• [Task item] Repeat, line for line, the entries below from the first line to the line containing "Local Open Scope nano_scope.", counting both ends.

• [Saved data entries]
(* ===== verification/Serial.v ===== *)
(** * The serial transport

    [AgentTransportSerial.c]: a transport with a list of receive threads, each
    with a serial port of its own.  [listen] adds one, [close] waits for all of
    them; messages go out through the first. *)

From Stdlib Require Import ZArith Lia.
From stdpp Require Import base tactics list gmap.
From S2P Require Import Prelude.
From S2P Require Import Interaction.
From S2P Require Import ServiceData.
From S2P Require Import TransportData.

Local Open Scope nano_scope.

Record NANO_XRCE_SerialAgentTransportProperties {N : NanoClient} {T : NanoTransports} := {
  sp_base : NANO_XRCE_AgentTransportProperties;
  sp_connection : SerialConnectionProperties;
  sp_recv_timeout : Z
}.

(** A record of a receive thread: its thread, whether [agent_transport] points to
    its transport, and the address its client transport sends to. *)
Record NANO_XRCE_SerialAgentTransport_RecvThread {N : NanoClient} {T : NanoTransports} := {
  rt_recv_thread : option Z;
  rt_agent_transport : bool;
  rt_agent_address : LocatorSmall
}.

Definition NANO_XRCE_SERIALAGENTTRANSPORT_RECVTHREAD_INITIALIZER {N : NanoClient}
    {T : NanoTransports} : NANO_XRCE_SerialAgentTransport_RecvThread :=
  {| rt_recv_thread := None; rt_agent_transport := false;
     rt_agent_address := LOCATORSMALL_INITIALIZER |}.

(** [st_records] are the records in the threads pool, [st_recv_threads] the list
    of those that listen. *)
Record NANO_XRCE_SerialAgentTransport {N : NanoClient} {T : NanoTransports} := {
  st_agent : option Z;
  st_listener : option Z;
  st_recv_threads : list Z;
  st_mutex : option Z;
  st_sem_thread_exit : option Z;
  st_recv_threads_pool : option Z;
  st_msg_pool : option Z;
  st_props : option NANO_XRCE_SerialAgentTransportProperties;
  st_records : gmap Z NANO_XRCE_SerialAgentTransport_RecvThread;
  st_buffers : gmap Z NANO_MessageBuffer
}.

Definition NANO_XRCE_SERIALAGENTTRANSPORT_INITIALIZER {N : NanoClient} {T : NanoTransports}
    : NANO_XRCE_SerialAgentTransport :=
  {| st_agent := None; st_listener := None; st_recv_threads := []; st_mutex := None;
     st_sem_thread_exit := None; st_recv_threads_pool := None; st_msg_pool := None;
     st_props := None; st_records := ∅; st_buffers := ∅ |}.

Module Serial.
Section setters.
Context {N : NanoClient} {T : NanoTransports}.
Abbreviation Transport := NANO_XRCE_SerialAgentTransport.

Definition set_base (agent listener : option Z) (s : Transport) : Transport :=
  {| st_agent := agent; st_listener := listener; st_recv_threads := st_recv_threads s;
     st_mutex := st_mutex s; st_sem_thread_exit := st_sem_thread_exit s;
     st_recv_threads_pool := st_recv_threads_pool s; st_msg_pool := st_msg_pool s;
     st_props := st_props s; st_records := st_records s; st_buffers := st_buffers s |}.

Definition set_pool (pool : option Z) (buffers : gmap Z NANO_MessageBuffer) (s : Transport)
    : Transport :=
  {| st_agent := st_agent s; st_listener := st_listener s; st_recv_threads := st_recv_threads s;
     st_mutex := st_mutex s; st_sem_thread_exit := st_sem_thread_exit s;
     st_recv_threads_pool := st_recv_threads_pool s; st_msg_pool := pool;
     st_props := st_props s; st_records := st_records s; st_buffers := buffers |}.

Definition set_threads_pool (pool : option Z) (s : Transport) : Transport :=
  {| st_agent := st_agent s; st_listener := st_listener s; st_recv_threads := st_recv_threads s;
     st_mutex := st_mutex s; st_sem_thread_exit := st_sem_thread_exit s;
     st_recv_threads_pool := pool; st_msg_pool := st_msg_pool s;
     st_props := st_props s; st_records := st_records s; st_buffers := st_buffers s |}.

Definition set_props (p : NANO_XRCE_SerialAgentTransportProperties) (s : Transport) : Transport :=
  {| st_agent := st_agent s; st_listener := st_listener s; st_recv_threads := st_recv_threads s;
     st_mutex := st_mutex s; st_sem_thread_exit := st_sem_thread_exit s;
     st_recv_threads_pool := st_recv_threads_pool s; st_msg_pool := st_msg_pool s;
     st_props := Some p; st_records := st_records s; st_buffers := st_buffers s |}.

Definition set_semaphores (mutex sem : option Z) (s : Transport) : Transport :=
  {| st_agent := st_agent s; st_listener := st_listener s; st_recv_threads := st_recv_threads s;
     st_mutex := mutex; st_sem_thread_exit := sem;
     st_recv_threads_pool := st_recv_threads_pool s; st_msg_pool := st_msg_pool s;
     st_props := st_props s; st_records := st_records s; st_buffers := st_buffers s |}.

Definition set_recv_threads (l : list Z) (s : Transport) : Transport :=
  {| st_agent := st_agent s; st_listener := st_listener s; st_recv_threads := l;
     st_mutex := st_mutex s; st_sem_thread_exit := st_sem_thread_exit s;
     st_recv_threads_pool := st_recv_threads_pool s; st_msg_pool := st_msg_pool s;
     st_props := st_props s; st_records := st_records s; st_buffers := st_buffers s |}.

Definition put_record (p : Z) (r : NANO_XRCE_SerialAgentTransport_RecvThread) (s : Transport)
    : Transport :=
  {| st_agent := st_agent s; st_listener := st_listener s; st_recv_threads := st_recv_threads s;
     st_mutex := st_mutex s; st_sem_thread_exit := st_sem_thread_exit s;
     st_recv_threads_pool := st_recv_threads_pool s; st_msg_pool := st_msg_pool s;
     st_props := st_props s; st_records := <[p := r]> (st_records s);
     st_buffers := st_buffers s |}.

#[global] Instance serial_pool : MessagePool Transport := {|
  mp_pool := st_msg_pool;
  mp_set_pool p s := set_pool p (st_buffers s) s;
  mp_buffers := st_buffers;
  mp_set_buffers b s := set_pool (st_msg_pool s) b s
|}.

#[global] Instance serial_pool_ok : MessagePoolOk Transport.
Proof. by split. Qed.
End setters.

Section serial.
Context {N : NanoClient} {T : NanoTransports}.

Definition transport (A : Type) : Type := prog TResp NANO_XRCE_SerialAgentTransport A.

Definition self : transport NANO_XRCE_SerialAgentTransport := gets (fun s => s).

(** The properties are read only after [initialize] has stored them. *)
Definition the_props : transport NANO_XRCE_SerialAgentTransportProperties := reads st_props.

Definition record_of (p : Z) : transport NANO_XRCE_SerialAgentTransport_RecvThread :=
  reads (fun s => st_records s !! p).

(** ** Messages *)

Definition NANO_XRCE_SerialAgentTransport_allocate_message : transport (option Z) :=
  let* '(rc, res) := MessageBufferPool.NANO_MessageBufferPool_allocate in
  check rc (fun _ => ret res) (ret res).

Definition NANO_XRCE_SerialAgentTransport_release_message (msg : Z) : transport unit :=
  MessageBufferPool.NANO_MessageBufferPool_release msg.

(** ** The receive thread *)

(** One reception into [msg]: whether the listener retained it. *)
Definition receive_one (record msg : Z) : transport bool :=
  let* h := MessageBufferPool.header_of msg in
  let* props := the_props in
  let* '(rc, msg_len, src_addr, h) :=
    tcall (SerialReceiveFrame record msg h (sp_recv_timeout props)) in
  modify (MessageBufferPool.put_header msg h) ;;
  if is_ok rc then
    if (MESSAGE_SERIALIZED_SIZE_MIN <=? msg_len)%Z then
      let* '(retained, h) :=
        tcall (OnMessageReceived (LocatorSmall_to_locator src_addr) msg msg_len) in
      modify (MessageBufferPool.put_header msg h) ;;
      ret retained
    else ret false
  else ret false.

Definition recv_loop (fuel : nat) (record : Z) : transport unit :=
  MessageBufferPool.receive_loop NANO_XRCE_SerialAgentTransport_allocate_message
    (receive_one record) fuel None 0.

Definition NANO_XRCE_SerialAgentTransport_RecvThread_impl (fuel : nat) (record : Z)
    : transport unit :=
  recv_loop fuel record ;;
  let* s := self in
  let* _ := tcall (SemaphoreGive (st_sem_thread_exit s)) in
  ret tt.

Definition NANO_XRCE_SerialAgentTransport_recv_thread (fuel : nat) (record : Z) : transport unit :=
  NANO_XRCE_SerialAgentTransport_RecvThread_impl fuel record.

(** ** Initialization *)

(** A failure gives nothing back. *)
Definition NANO_XRCE_SerialAgentTransport_initialize (listener : option Z)
    (props : NANO_XRCE_SerialAgentTransportProperties) (agent : Z) : transport NANO_RetCode :=
  let* s := self in
  modify (set_base (Some agent) (match listener with Some l => Some l | None => st_listener s end)) ;;
  let mtu_max := tp_mtu_max (sp_base props) in
  if (mtu_max =? 0)%Z || (NANO_U16_MAX <? mtu_max)%Z then ret NANO_RETCODE_ERROR
  else
  let* rc := MessageBufferPool.NANO_MessageBufferPool_initialize mtu_max in
  check rc ret
  (let* pool := tcall BufferPoolNewForRecvThread in
   modify (set_threads_pool pool) ;;
   match pool with
   | None => ret rc_passed
   | Some _ =>
       match LocatorSmall_narrow (tp_bind_address (sp_base props)) with
       | None => ret rc_passed
       | Some _ =>
           modify (set_props props) ;;
           let* mutex := tcall (SemaphoreNew SemMutex) in
           modify (fun s => set_semaphores mutex (st_sem_thread_exit s) s) ;;
           match mutex with
           | None => ret rc_passed
           | Some _ =>
               let* sem := tcall (SemaphoreNew SemCounting) in
               modify (fun s => set_semaphores (st_mutex s) sem s) ;;
               match sem with
               | None => ret rc_passed
               | Some _ => ret NANO_RETCODE_OK
               end
           end
       end
   end).

Definition NANO_XRCE_SerialAgentTransport_finalize : transport unit :=
  let* s := self in
  tcall (SemaphoreDelete (st_mutex s)) ;;
  tcall (SemaphoreDelete (st_sem_thread_exit s)) ;;
  modify (fun s => set_semaphores (st_mutex s) None s) ;;
  MessageBufferPool.NANO_MessageBufferPool_finalize ;;
  tcall (BufferPoolDelete (st_recv_threads_pool s)).

(** ** The listener of the client transport of a thread *)

(** Messages and notices of the client transport are dropped: the receive thread
    reads the frames itself. *)
Definition NANO_XRCE_SerialAgentTransport_on_message_received (msg msg_len : Z) : transport bool :=
  ret false.

Definition NANO_XRCE_SerialAgentTransport_on_message_sent (msg : Z) (rc_send : NANO_RetCode)
    : transport unit := ret tt.

Definition NANO_XRCE_SerialAgentTransport_reclaim_message : transport (option Z) := ret None.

• [Expected output]
(* ===== verification/Serial.v ===== *)
(** * The serial transport

    [AgentTransportSerial.c]: a transport with a list of receive threads, each
    with a serial port of its own.  [listen] adds one, [close] waits for all of
    them; messages go out through the first. *)

From Stdlib Require Import ZArith Lia.
From stdpp Require Import base tactics list gmap.
From S2P Require Import Prelude.
From S2P Require Import Interaction.
From S2P Require Import ServiceData.
From S2P Require Import TransportData.

Local Open Scope nano_scope.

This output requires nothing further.